Grants differ from scholarships in that they focus more heavily on financial need. To qualify for one, students must fill out a FAFSA form; colleges then use several criteria – including grade point average and major choice – to decide how much of a grant to award; some grants have specific criteria such as maintaining a minimum GPA threshold, enrolling full time, or citizenship requirements that must be fulfilled for eligibility. In addition, some departments offer substantial departmental scholarships for those showing potential in certain disciplines of study.
Universities provide scholarships based on academic merit, such as Pell Grants and FSEOG grants. Financial aid offices determine the amount based on factors including cost of attendance and grades or test scores; students may also find grant opportunities from federal, state and private organizations.
Merit-based scholarships often have rigorous academic requirements such as high GPAs or test scores or special extracurricular interests like music, sports, art or community service that must be fulfilled to qualify. They’re an effective way to reduce college costs.

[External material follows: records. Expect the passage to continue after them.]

(* ===== verification/TableApi.v ===== *)
(** The HTTP handlers for tables (internal/api/tables.go) and for their life cycles
    (internal/api/lifecycle.go).

    A handler takes the variables of the path and the decoded body, [None] where the decoder
    fails or the body is too large.  The task in the path of a life-cycle request is not an
    argument: the handlers do not look at it.  A handler of the scheduler returns an error
    only where the code would panic. *)
From Stdlib Require Import ZArith Lia Ascii.
From Stdlib Require String.
From stdpp Require Import prelude countable gmap strings list fin_maps pretty.
From S2P Require Import Prelude Events CacheLog TableLifecycle LifecycleStore Pipeline Tasks Scope Scheduler TaskApi.
Local Open Scope Z_scope.

(** [errors.Is] against an error of the registry: the codes are compared. *)
Fixpoint is_code (e : goerror) (code : string) : bool :=
  match e with
  | ErrCode c | ErrCodeArgs c _ => bool_decide (c = code)
  | ErrWrapf _ e => is_code e code
  | _ => false
  end.

(** What responses carry. *)
Record Summary := mkSummary {
  sm_total : Z; sm_pending : Z; sm_snapshotting : Z; sm_catching_up : Z; sm_streaming : Z; sm_error : Z; sm_paused : Z
}.

Inductive table_data :=
  | TStatus (status : string)
  | TChanged (status : string) (tables : list string)
  | TTables (tables : list string) (count : Z)
  | TState (database table : string) (status : TableSyncStatus) (addedAt : time) (syncStarted pausedAt : option time)
  | TDetail (tables : list TableLifecycle) (summary : Summary) (globalMinPosition : option Position)
  | TErrors (tables : list TableLifecycle) (count : Z)
  | TRestarted (tables schemas : list string) (errors : list goerror)
  | TLifecycle (lc : TableLifecycle)
  | TSkipped (newState : TableState).

Notation tresponse := (apiResponse table_data) (only parsing).

(** ** tables.go *)

Section Tables.
Context (fetch : option (string → string → result TableInfo)) `{GR : !GoRange string TableSyncState}.

Definition on_tables (f : TableManager → TableManager * tresponse) (tm : option TableManager) : option TableManager * tresponse :=
  match tm with
  | None => (None, writeError StatusServiceUnavailable (ErrNew "table manager not available"))
  | Some tm => let '(tm', r) := f tm in (Some tm', r)
  end.

(** What an error of the table manager is answered with. *)
Definition table_error (cases : list (string * (Z * string))) (otherwise : string) (e : goerror) : tresponse :=
  match List.find (λ c, is_code e c.1) cases with
  | Some (_, (status, msg)) => writeError status (ErrNew msg)
  | None => writeError StatusInternalServerError (ErrNew otherwise)
  end.

(** A change of a list of tables. *)
Definition change_tables (f : list string → ST TableManager unit) (cases : list (string * (Z * string))) (otherwise status : string)
    (body : option (list string)) : option TableManager → option TableManager * tresponse :=
  on_tables (λ tm,
    match body with
    | None => (tm, writeError StatusBadRequest (ErrNew "invalid request body"))
    | Some [] => (tm, writeError StatusBadRequest (ErrNew "tables must not be empty"))
    | Some tables =>
        match f tables tm with
        | (tm', Ok _) => (tm', writeJSON StatusOK (TChanged status tables))
        | (tm', Err e) => (tm', table_error cases otherwise e)
        end
    end).

Definition addTables (now : time) (ctx : nat → option goerror) : option (list string) → option TableManager → option TableManager * tresponse :=
  change_tables (Scope.AddTables fetch now ctx)
    [("DS:Source:TableAlreadyExists", (StatusConflict, "table already exists")); ("DS:Source:InvalidConfig", (StatusBadRequest, "invalid table name format"))]
    "failed to add tables" "added".

Definition removeTables (now : time) (ctx : nat → option goerror) : option (list string) → option TableManager → option TableManager * tresponse :=
  change_tables (Scope.RemoveTables now ctx)
    [("DS:Source:TableNotFound", (StatusNotFound, "table not found")); ("DS:Source:InvalidConfig", (StatusBadRequest, "invalid table name format"))]
    "failed to remove tables" "removed".

Definition Scope_ListTables (tm : TableManager) : list string := (go_range (tm_syncTables tm)).*1.
Definition listTables : option TableManager → option TableManager * tresponse :=
  on_tables (λ tm, (tm, writeJSON StatusOK (TTables (Scope_ListTables tm) (zlen (Scope_ListTables tm))))).

Definition set_time (t : time) : option time := if time_IsZero t then None else Some t.
Definition getTableState (db table : string) : option TableManager → option TableManager * tresponse :=
  on_tables (λ tm,
    match GetTableState tm db table with
    | Err _ => (tm, writeError StatusNotFound (ErrNew "table not found"))
    | Ok st =>
        (tm, writeJSON StatusOK (TState (Database (tss_TableID st)) (Table (tss_TableID st)) (tss_Status st) (tss_AddedAt st)
               (set_time (tss_SyncStarted st)) (set_time (tss_PausedAt st))))
    end).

Search the Internet or consult with a counselor for college and private scholarship opportunities on the Internet or through any means possible – starting locally can reduce competition (national scholarships can attract thousands of applicants). Most scholarships require filling out the Free Application for Federal Student Aid; some do not. When students receive scholarships, financial aid offices subtract that amount from their cost of attendance when awarding it.
Loans are one of the most prevalent forms of financial aid. Unlike scholarships, however, loans must be paid back with interest; federal and private loans tend to be the preferred solutions.

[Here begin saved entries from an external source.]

(* ===== verification/Config.v ===== *)
(** The configuration of the application (pkg/config/config.go), and the coordinator that
    internal/app/app.go chooses by it.

    Reading and decoding the file is a parameter: a configuration begins as the decoder of
    TOML leaves it.  The environment is a list of texts. *)
From Stdlib Require Import ZArith Lia Ascii.
From Stdlib Require String.
From stdpp Require Import prelude countable gmap strings list fin_maps pretty.
From S2P Require Import Prelude Events Strings Filters.
Local Open Scope Z_scope.

Record LogConfig := mkLogConfig { lg_Level : string; lg_File : string; lg_MaxSize : Z; lg_MaxDays : Z; lg_MaxBackups : Z }.
Record CacheConfig := mkCacheConfig { ca_MaxSize : string; ca_Sync : string }.
Record MetricsConfig := mkMetricsConfig { mt_Enabled : bool; mt_ScrapeInterval : duration; mt_StatsTimeout : duration }.
Record ServerConfig := mkServerConfig {
  sr_Addr : string; sr_APIAddr : string; sr_HTTPAddr : string; sr_AdvertiseAddr : string; sr_DataDir : string;
  sr_GCTTL : Z; sr_ReadTimeout : Z; sr_WriteTimeout : Z; sr_IdleTimeout : Z
}.
Record EtcdSettings := mkEtcdSettings {
  et_Endpoints : list string; et_DialTimeout : Z; et_Username : string; et_Password : string; et_TLSCA : string; et_TLSCert : string; et_TLSKey : string
}.
Record CoordinatorSettings := mkCoordinatorSettings {
  co_Type : string; co_Backend : string; co_Endpoints : list string; co_SessionTTL : Z; co_ElectionTimeout : Z; co_Etcd : EtcdSettings
}.
Record SecurityConfig := mkSecurityConfig { se_SSLCa : string; se_SSLCert : string; se_SSLKey : string; se_Insecure : bool }.

Record AppConfig := mkAppConfig {
  cf_Name : string; cf_Cluster : string; cf_Server : ServerConfig; cf_Log : LogConfig; cf_Coordinator : CoordinatorSettings;
  cf_Security : SecurityConfig; cf_Cache : CacheConfig; cf_Metrics : MetricsConfig
}.

(** ** Adjust *)

Definition or_text (s d : string) : string := if bool_decide (s = "") then d else s.
Definition or_number (n d : Z) : Z := if n =? 0 then d else n.

Definition adjust_server (s : ServerConfig) : ServerConfig :=
  mkServerConfig (or_text (sr_Addr s) ":8300") (or_text (sr_APIAddr s) ":8301") (or_text (sr_HTTPAddr s) ":8300") (sr_AdvertiseAddr s)
    (or_text (sr_DataDir s) "./data") (or_number (sr_GCTTL s) 86400) (or_number (sr_ReadTimeout s) 30) (or_number (sr_WriteTimeout s) 30)
    (or_number (sr_IdleTimeout s) 120).

Definition adjust_log (l : LogConfig) : LogConfig :=
  let level := or_text (lg_Level l) "info" in
  mkLogConfig (if bool_decide (level = "warning") then "warn" else level) (lg_File l) (or_number (lg_MaxSize l) 512) (or_number (lg_MaxDays l) 7)
    (or_number (lg_MaxBackups l) 3).

(** The endpoints of etcd are the coordinator's where it has none of its own. *)
Definition adjust_coordinator (c : CoordinatorSettings) : CoordinatorSettings :=
  let e := co_Etcd c in
  mkCoordinatorSettings (or_text (co_Type c) "etcd") (or_text (co_Backend c) "etcd") (co_Endpoints c) (or_number (co_SessionTTL c) 10)
    (or_number (co_ElectionTimeout c) 5000)
    (mkEtcdSettings (match et_Endpoints e with [] => co_Endpoints c | es => es end) (or_number (et_DialTimeout e) 5) (et_Username e) (et_Password e)
       (et_TLSCA e) (et_TLSCert e) (et_TLSKey e)).

Definition adjust_cache (c : CacheConfig) : CacheConfig := mkCacheConfig (or_text (ca_MaxSize c) "80%") (or_text (ca_Sync c) "batch").

(** Metrics with the default times are enabled. *)
Definition adjust_metrics (m : MetricsConfig) : MetricsConfig :=
  let interval := or_number (mt_ScrapeInterval m) 5000000000 in
  let timeout := or_number (mt_StatsTimeout m) 1000000000 in
  mkMetricsConfig (if negb (mt_Enabled m) && (interval =? 5000000000) && (timeout =? 1000000000) then true else mt_Enabled m) interval timeout.

Definition Adjust (c : AppConfig) : AppConfig :=
  mkAppConfig (cf_Name c) (or_text (cf_Cluster c) "default") (adjust_server (cf_Server c)) (adjust_log (cf_Log c))
    (adjust_coordinator (cf_Coordinator c)) (cf_Security c) (adjust_cache (cf_Cache c)) (adjust_metrics (cf_Metrics c)).

(** ** Validate *)

Definition config_Validate (c : AppConfig) : result unit :=
  if bool_decide (sr_Addr (cf_Server c) = "") then Err (ErrNew "server addr is required")
  else if bool_decide (sr_DataDir (cf_Server c) = "") then Err (ErrNew "data-dir is required")
  else if bool_decide (co_Backend (cf_Coordinator c) ≠ "memory") && bool_decide (co_Endpoints (cf_Coordinator c) = [])
  then Err (ErrNew "coordinator endpoints is required when backend is not memory")
  else Ok tt.

(** ** Loading *)

(** The file read and decoded, each of which may fail. *)
Definition LoadFromFile (read : result (list Byte.byte)) (unmarshal : list Byte.byte → result AppConfig) : result AppConfig :=
  match read with
  | Err e => Err (ErrWrapf "failed to read config file" e)
  | Ok data =>
      match unmarshal data with
      | Err e => Err (ErrWrapf "failed to parse config file" e)
      | Ok cfg =>
          let cfg := Adjust cfg in
          match config_Validate cfg with Err e => Err e | Ok _ => Ok cfg end
      end
  end.

Definition env_server (key val : string) (s : ServerConfig) : ServerConfig :=
  if bool_decide (key = "server_addr")
  then mkServerConfig val (sr_APIAddr s) (sr_HTTPAddr s) (sr_AdvertiseAddr s) (sr_DataDir s) (sr_GCTTL s) (sr_ReadTimeout s) (sr_WriteTimeout s) (sr_IdleTimeout s)
  else if bool_decide (key = "server_api_addr")
  then mkServerConfig (sr_Addr s) val (sr_HTTPAddr s) (sr_AdvertiseAddr s) (sr_DataDir s) (sr_GCTTL s) (sr_ReadTimeout s) (sr_WriteTimeout s) (sr_IdleTimeout s)
  else if bool_decide (key = "server_advertise_addr")
  then mkServerConfig (sr_Addr s) (sr_APIAddr s) (sr_HTTPAddr s) val (sr_DataDir s) (sr_GCTTL s) (sr_ReadTimeout s) (sr_WriteTimeout s) (sr_IdleTimeout s)
  else if bool_decide (key = "server_data_dir")
  then mkServerConfig (sr_Addr s) (sr_APIAddr s) (sr_HTTPAddr s) (sr_AdvertiseAddr s) val (sr_GCTTL s) (sr_ReadTimeout s) (sr_WriteTimeout s) (sr_IdleTimeout s)
  else if bool_decide (key = "server_gc_ttl")
  then mkServerConfig (sr_Addr s) (sr_APIAddr s) (sr_HTTPAddr s) (sr_AdvertiseAddr s) (sr_DataDir s) (default (sr_GCTTL s) (Sscanf_d val)) (sr_ReadTimeout s)
         (sr_WriteTimeout s) (sr_IdleTimeout s)
  else s.

Definition env_log (key val : string) (l : LogConfig) : LogConfig :=
  if bool_decide (key = "log_level") then mkLogConfig val (lg_File l) (lg_MaxSize l) (lg_MaxDays l) (lg_MaxBackups l)
  else if bool_decide (key = "log_file") then mkLogConfig (lg_Level l) val (lg_MaxSize l) (lg_MaxDays l) (lg_MaxBackups l)
  else l.

Definition env_coordinator (key val : string) (c : CoordinatorSettings) : CoordinatorSettings :=
  if bool_decide (key = "coordinator_backend")
  then mkCoordinatorSettings (co_Type c) val (co_Endpoints c) (co_SessionTTL c) (co_ElectionTimeout c) (co_Etcd c)
  else if bool_decide (key = "coordinator_endpoints")
  then mkCoordinatorSettings (co_Type c) (co_Backend c) (strings_Split val ",") (co_SessionTTL c) (co_ElectionTimeout c) (co_Etcd c)
  else c.

Definition env_cache (key val : string) (c : CacheConfig) : CacheConfig :=
  if bool_decide (key = "pipeline_cache_max_size") then mkCacheConfig val (ca_Sync c)
  else if bool_decide (key = "pipeline_cache_sync") then mkCacheConfig (ca_MaxSize c) val
  else c.

(** One variable of the environment, by the name after the prefix in lower case. *)
Definition env_set (key val : string) (c : AppConfig) : AppConfig :=
  mkAppConfig (if bool_decide (key = "name") then val else cf_Name c) (cf_Cluster c) (env_server key val (cf_Server c)) (env_log key val (cf_Log c))
    (env_coordinator key val (cf_Coordinator c)) (cf_Security c) (env_cache key val (cf_Cache c)) (cf_Metrics c).

Definition env_prefix : string := "DATASTREAM_".
Definition env_entry (c : AppConfig) (env : string) : AppConfig :=
  if has_prefix env_prefix env then
    match split_first "="%char env with
    | None => c
    | Some (name, val) => env_set (strings_ToLower (if has_prefix env_prefix name then drop_prefix env_prefix name else name)) val c
    end
  else c.

Definition LoadFromEnv (environ : list string) (c : AppConfig) : AppConfig := foldl env_entry c environ.

(** The environment is applied after the checks. *)
Definition config_Load (read : result (list Byte.byte)) (unmarshal : list Byte.byte → result AppConfig) (environ : list string) : result AppConfig :=
  match LoadFromFile read unmarshal with
  | Err e => Err e
  | Ok cfg => Ok (LoadFromEnv environ cfg)
  end.

(** ** The coordinator of the application *)

Inductive coordinator_choice := UseEtcd (endpoints : list string) (dialTimeout ttl : Z) | UseMemory.

Definition choose_coordinator (c : AppConfig) : coordinator_choice :=
  let co := cf_Coordinator c in
  if bool_decide (co_Type co = "etcd") || bool_decide (co_Backend co = "etcd")
  then UseEtcd (et_Endpoints (co_Etcd co)) (i64 (et_DialTimeout (co_Etcd co) * 1000000000)) (co_SessionTTL co)
  else UseMemory.

(** ** Properties *)

Lemma or_text_idem s d : or_text (or_text s d) d = or_text s d.
Proof. unfold or_text. by repeat case_bool_decide. Qed.

Lemma or_number_idem n d : or_number (or_number n d) d = or_number n d.
Proof. unfold or_number. destruct (n =? 0) eqn:E; [by destruct (d =? 0)|by rewrite E]. Qed.

(** Filling in defaults is done once: a configuration that was adjusted stays as it is. *)
Theorem Adjust_idempotent c : Adjust (Adjust c) = Adjust c.
Proof.
  unfold Adjust. cbn. rewrite or_text_idem. f_equal.
  - unfold adjust_server. cbn. by rewrite !or_text_idem, !or_number_idem.
  - unfold adjust_log. cbn. rewrite !or_number_idem. f_equal. unfold or_text. by repeat case_bool_decide.
  - unfold adjust_coordinator. cbn. rewrite !or_text_idem, !or_number_idem. do 2 f_equal. by destruct (et_Endpoints (co_Etcd (cf_Coordinator c))), (co_Endpoints (cf_Coordinator c)).
  - unfold adjust_cache. cbn. by rewrite !or_text_idem.
  - unfold adjust_metrics. cbn. rewrite !or_number_idem. f_equal. by repeat destruct (_ =? _); destruct (mt_Enabled (cf_Metrics c)).
Qed.

(** What a file that is accepted gives: an address, a directory, and endpoints unless the
    backend is the memory; etcd then has endpoints too. *)
Theorem loaded_config_usable read unmarshal c :
  LoadFromFile read unmarshal = Ok c →
  sr_Addr (cf_Server c) ≠ "" ∧ sr_DataDir (cf_Server c) ≠ "" ∧
  (co_Backend (cf_Coordinator c) ≠ "memory" → co_Endpoints (cf_Coordinator c) ≠ [] ∧ et_Endpoints (co_Etcd (cf_Coordinator c)) ≠ []).
Proof.
  unfold LoadFromFile. destruct read as [data|]; [|done]. destruct (unmarshal data) as [cfg|]; [|done].
  unfold config_Validate. case_bool_decide; [done|]. case_bool_decide; [done|]. destruct (bool_decide _ && bool_decide _) eqn:E; [done|]. intros [= <-].
  split; [done|]. split; [done|]. intros Hb. rewrite bool_decide_eq_true_2 in E by done. cbn in E. apply bool_decide_eq_false in E. split; [done|].
  cbn. by destruct (et_Endpoints (co_Etcd (cf_Coordinator cfg))).
Qed.

(** The memory coordinator is only used when the file says so twice: its type and its
    backend have to be there, and neither may be etcd. *)
Theorem memory_needs_both read unmarshal c cfg data :
  read = Ok data → unmarshal data = Ok cfg → LoadFromFile read unmarshal = Ok c →
  (choose_coordinator c = UseMemory ↔
   co_Type (cf_Coordinator cfg) ∉ ["etcd"; ""] ∧ co_Backend (cf_Coordinator cfg) ∉ ["etcd"; ""]).
Proof.
  intros -> Hu. unfold LoadFromFile. rewrite Hu. destruct (config_Validate _); [|done]. intros [= <-].
  assert (Ht : ∀ s, or_text s "etcd" = "etcd" ↔ s ∈ ["etcd"; ""]).
  { intros s. unfold or_text. rewrite !elem_of_cons, elem_of_nil. case_bool_decide; subst; [tauto|]. split; [tauto|]. intros [|[|[]]]; done. }
  unfold choose_coordinator. cbn. rewrite <- !Ht. repeat case_bool_decide; cbn; split; try done; intros []; done.
Qed.

(** A variable of the environment sets what its name says. *)
Theorem env_entry_named c key val :
  has_char "=" key = false → env_entry c (env_prefix +:+ key +:+ String "=" val) = env_set (strings_ToLower key) val c.
Proof.
  intros Hk. unfold env_entry. rewrite has_prefix_app, <- string_app_assoc. rewrite split_first_app.
  - by rewrite has_prefix_app, drop_prefix_app.
  - rewrite has_char_app, Hk. reflexivity.
Qed.

(** ** Runs *)

Module ConfigRuns.
Definition coordinator (type backend : string) : CoordinatorSettings :=
  mkCoordinatorSettings type backend [] 0 0 (mkEtcdSettings [] 0 "" "" "" "" "").
Definition file (co : CoordinatorSettings) (m : MetricsConfig) : AppConfig :=
  mkAppConfig "" "" (mkServerConfig "" "" "" "" "" 0 0 0 0) (mkLogConfig "" "" 0 0 0) co (mkSecurityConfig "" "" "" false) (mkCacheConfig "" "") m.
Definition no_metrics : MetricsConfig := mkMetricsConfig false 0 0.
Definition load (c : AppConfig) (env : list string) : result AppConfig := config_Load (Ok []) (λ _, Ok c) env.

(** A file that says nothing is not accepted. *)
Example empty_file_rejected : load (file (coordinator "" "") no_metrics) [] = Err (ErrNew "coordinator endpoints is required when backend is not memory").
Proof. vm_compute. reflexivity. Qed.

(** The backend alone is accepted, and the application then asks etcd, without endpoints. *)
Example backend_memory_uses_etcd : (c ← load (file (coordinator "" "memory") no_metrics) []; Ok (choose_coordinator c)) = Ok (UseEtcd [] 5000000000 10).
Proof. vm_compute. reflexivity. Qed.

(** Metrics that are turned off are on. *)
Example metrics_stay_enabled : (c ← load (file (coordinator "memory" "memory") no_metrics) []; Ok (mt_Enabled (cf_Metrics c))) = Ok true.
Proof. vm_compute. reflexivity. Qed.

(** The environment is not checked, and its endpoints do not reach etcd. *)
Example environment_unchecked :
  (c ← load (file (coordinator "memory" "memory") no_metrics) ["DATASTREAM_COORDINATOR_BACKEND=etcd"; "DATASTREAM_COORDINATOR_ENDPOINTS=a:1,b:2"; "DATASTREAM_SERVER_DATA_DIR="];
   Ok (choose_coordinator c, sr_DataDir (cf_Server c))) =
  Ok (UseEtcd [] 5000000000 10, "").
Proof. vm_compute. reflexivity. Qed.
End ConfigRuns.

Colleges often provide merit-based scholarship programs that reward students based on their grades, test scores, extracurricular activities and other achievements. Students and parents can apply for federal scholarships via the Free Application for Federal Student Aid (FAFSA).

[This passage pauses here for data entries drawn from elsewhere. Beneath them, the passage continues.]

(** * playwright-ts: configuration loaders, device registry and project list

    A shallow embedding of the TypeScript configuration modules of the
    template (lib/config/environment-config.ts, lib/config/file-config.ts,
    lib/config/playwright-project-config.ts, lib/types/devices/index.ts,
    lib/types/devices/samsung-a52.ts and playwright.config.ts), followed by
    the properties of the specification that can be stated over them.

    Conventions.
    - A JavaScript value that may be [undefined] is an [option]; [None] is
      [undefined].
    - A JavaScript object used as a dictionary ([process.env], the device
      table) is a [gmap string _]; reading a property that is not there
      gives [None].
    - A function that may [throw] returns a [completion]. *)

From Stdlib Require Import Ascii String Floats.
From stdpp Require Import base option strings list sorting gmap fin_maps.

Local Open Scope string_scope.

(** ** Errors and completions *)

(** The errors the modules can raise.  [ConfigError] is the only error class
    of the repository (lib/types/errors/config-error.ts); it stores the name
    it was built with.  [SyntaxError] is what [JSON.parse] raises. *)
Inductive error : Type :=
  | ConfigError (varName : string)
  | SyntaxError.

Inductive completion (A : Type) : Type :=
  | Returns (a : A)
  | Throws (e : error).
Arguments Returns {A} a.
Arguments Throws {A} e.

(** Sequencing: a [throw] in the first statement skips the rest. *)
#[global] Instance completion_bind : MBind completion :=
  λ A B k c,
    match c with
    | Returns a => k a
    | Throws e => Throws e
    end.

(** ** The JavaScript primitives the modules use *)

Module Js.

(** Truthiness of a [string | undefined]: [undefined] and the empty string
    are falsy, every other string is truthy. *)
Definition truthy (v : option string) : bool :=
  match v with
  | None => false
  | Some EmptyString => false
  | Some (String _ _) => true
  end.

(** [a || b] on [string | undefined] operands. *)
Definition or_else (a b : option string) : option string :=
  if truthy a then a else b.

Definition is_upper (c : ascii) : bool :=
  let n := nat_of_ascii c in ((65 <=? n) && (n <=? 90))%nat.

Definition lower_char (c : ascii) : ascii :=
  if is_upper c then ascii_of_nat (nat_of_ascii c + 32) else c.

(** [String.prototype.toLowerCase].  Strings are sequences of characters;
    the letters A to Z are mapped to a to z and every other character is
    kept.  (The Unicode mappings of characters outside ASCII never yield a
    letter of "true" or "false", the only strings the result is compared
    with.) *)
Fixpoint toLowerCase (s : string) : string :=
  match s with
  | EmptyString => EmptyString
  | String c s' => String (lower_char c) (toLowerCase s')
  end.

(** [strip_prefix p s] is [Some rest] when [s = p +:+ rest]. *)
Fixpoint strip_prefix (p s : string) : option string :=
  match p, s with
  | EmptyString, _ => Some s
  | String _ _, EmptyString => None
  | String a p', String b s' =>
      if Ascii.eqb a b then strip_prefix p' s' else None
  end.

(** [s.replace(pattern, replacement)] with a string [pattern]: the first
    occurrence of [pattern] in [s], scanning from the left, is replaced;
    a string without an occurrence is returned as it is.  The only call
    passes the replacement [""], so the dollar patterns of a replacement
    string do not arise. *)
Fixpoint replace (pattern replacement s : string) : string :=
  match strip_prefix pattern s with
  | Some rest => replacement +:+ rest
  | None =>
      match s with
      | EmptyString => EmptyString
      | String c s' => String c (replace pattern replacement s')
      end
  end.

(** Equality of two strings up to the case of their letters, stated without
    [toLowerCase], for the properties of [getBool].  Two characters are the
    same letter up to case when they are equal, or one is a capital A to Z
    and the other is the small letter 32 places up. *)
Definition same_letter (a b : ascii) : Prop :=
  a = b
  ∨ (is_upper a = true ∧ nat_of_ascii b = (nat_of_ascii a + 32)%nat)
  ∨ (is_upper b = true ∧ nat_of_ascii a = (nat_of_ascii b + 32)%nat).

Merit-based scholarship applications typically require high GPAs, although each college may impose its own specific criteria and requirements. Some institutions even impose “bond” requirements that mandate that applicants work in certain fields or locations.
Tuition Assistance Program (TAP) is a state grant designed to assist low-income students pay tuition at New York State universities and colleges. Other state and local grants may also be available depending on eligibility criteria; private scholarships and foundation awards also provide more specific criteria than TAP or similar need-based financial aid programs.
Work-study offers eligible students an effective means of earning money to cover college costs without taking out loans, according to FitzGibbon. Work-study funds included on your financial aid award letter are distributed biweekly through paychecks that deposit directly into student accounts to cover tuition and other charges.
Work-study awards vary based on both your level of need and available funds, with awards typically distributed on a first-come, first-serve basis. To receive this form of aid, it is necessary to apply for work-study jobs.
Your college career center will list available work-study jobs, while some departments hire students specifically for special projects – for instance, arts departments may need assistance in organizing concerts; students could be hired to handle ticket sales or assist with research projects. Off-campus job seekers may use Handshake as a job listing service that connects employers and students.